By staying mentally and physically ready, we can better serve our communities with whatever emergency or needs are presented to the growing health community in a more positive light. Collaboration of hospitals and prehospital providers is essential in the continuity of care for all patients whether they stay home and get the assistance they need, or in the ambulance on the way to the hospital, but especially in the emergency department where that continuity continues during their stay. Training and learning new skills or updating old skills should never be too much for anyone in the medical profession. Our drive and desire to want to help serve the community should be enough of a reason to advance our knowledge, no matter our skill level or where we work in the medical field.

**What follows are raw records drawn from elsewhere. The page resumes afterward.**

(** A vote sent is a vote counted.  The blob a node makes to vote for
    [h] decodes to a transaction that its key signed and from which exactly
    that vote is read; and a node that knows the voter at an older version, and
    the contact information the vote refers to, records [h] as its last id. *)
Theorem vote_reaches_peers : forall h keypair bt now blob bt' me,
  my_data bt = Ret me -> in_u64 (ci_version (ni_contact_info me)) = true -> wf h ->
  create_new_signed_vote_blob h keypair bt now = Ret (Ok blob, bt') ->
  exists tx vote, deserialize (A := Transaction) (take (Z.to_nat (m_size (b_meta blob))) (b_data blob)) = Some tx /\
    verify_signature tx = Ret true /\ tx_vote tx = Ret (Some (keypair_pubkey keypair, vote, h)) /\
    u64_add (ni_version me) 1 = Ret (vote_version vote) /\
    forall peer n now', bt_ok peer -> bt_table peer !! keypair_pubkey keypair = Some n ->
      ni_version n < vote_version vote -> ci_version (ni_contact_info me) <= ci_version (ni_contact_info n) ->
      in_u64 (bt_update_index peer + 1) = true ->
      exists peer' n', insert_vote peer (keypair_pubkey keypair) vote h now' = Ret peer' /\
        bt_table peer' !! keypair_pubkey keypair = Some n' /\
        ni_last_id n' = h /\ ni_version n' = vote_version vote.
Proof.
  intros h keypair bt now blob bt' me Hme Hci Hh Hc. unfold create_new_signed_vote_blob in Hc.
  apply bind_Ret_inv in Hc as ([[[vote addr]|e] bt1] & Hnv & Hc); [|done].
  apply new_vote_Ok in Hnv as (me' & leader & ver & Hme' & _ & Hver & -> & ->). simplify_eq.
  assert (me' = me) as -> by congruence.
  destruct (vote_transaction keypair (mk_vote ver (ci_version (ni_contact_info me))) h) as (tx & Htx & Hwf & Hs & Hv);
    [split; [by eapply u64_add_in|done]|done|].
  rewrite Htx, bind_Ret in Hc. apply bind_Ret_inv in Hc as (d & Hd & Hc). injection Hc as <- <-.
  exists tx, (mk_vote ver (ci_version (ni_contact_info me))). cbn [b_data b_meta m_size set_meta_size].
  split; [|split_and!; [done|done|done|]].
  - unfold write_slice in Hd. destruct (_ && _)%nat; [|done]. injection Hd as <-.
    rewrite Nat.sub_0_r, (take_ge (serialize tx)), Nat2Z.id by lia. cbn [take app].
    rewrite take_app_length. by apply deserialize_serialize.
  - intros. by apply (insert_vote_counts peer _ n).
Qed.
End VoteTrip.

In the August 2018 issue of EMS1, three very valid reasons were given towards the implementation of Community Paramedicine. Chronic disease management and injury prevention was at the top of EMS1’s list regarding the benefits of this program. With the incline of Diabetes, High Blood Pressure and High Cholesterol on the rise, the maintenance welfare of these patients is paramount to making sure they are compliant with medication administration, checking on blood pressure and blood glucose levels, while confirming and maintaining that these patients are safe in their environments during their well-checks, provide referrals and help patients accident-proof their homes. Secondly, this program helps in reducing 9-1-1 calls that would otherwise tie up and overload the system with non-essential calls that can save on costly emergency department care. And lastly, these prehospital providers can help with follow up visits after being discharged from the hospital, monitor any new medications or ongoing medication regime, can offer referrals to primary care physicians if there are any complications that may arise.

As part of this practice, training for this type of community medicine requires that the paramedic or even the EMT have medical control, practical emergency experience, and can obtain the proper ALS, PALS, and BLS skills needed to be effective in the treatment and implementation of effective patient care. By bringing the emergency department to the patient, this enables the patient to get the care that they need without over-exposing them to other infections, illness, or diseases that they would normally be exposed to. The training program can actually be obtained online in a modular form and can expand on their educational process that a Medical Director can sign off on because it is their program they have implemented and approved. This training can be used in any type of community situation from rural, urban, suburban, and even citywide where the 9-1-1 system is overtaxed the most.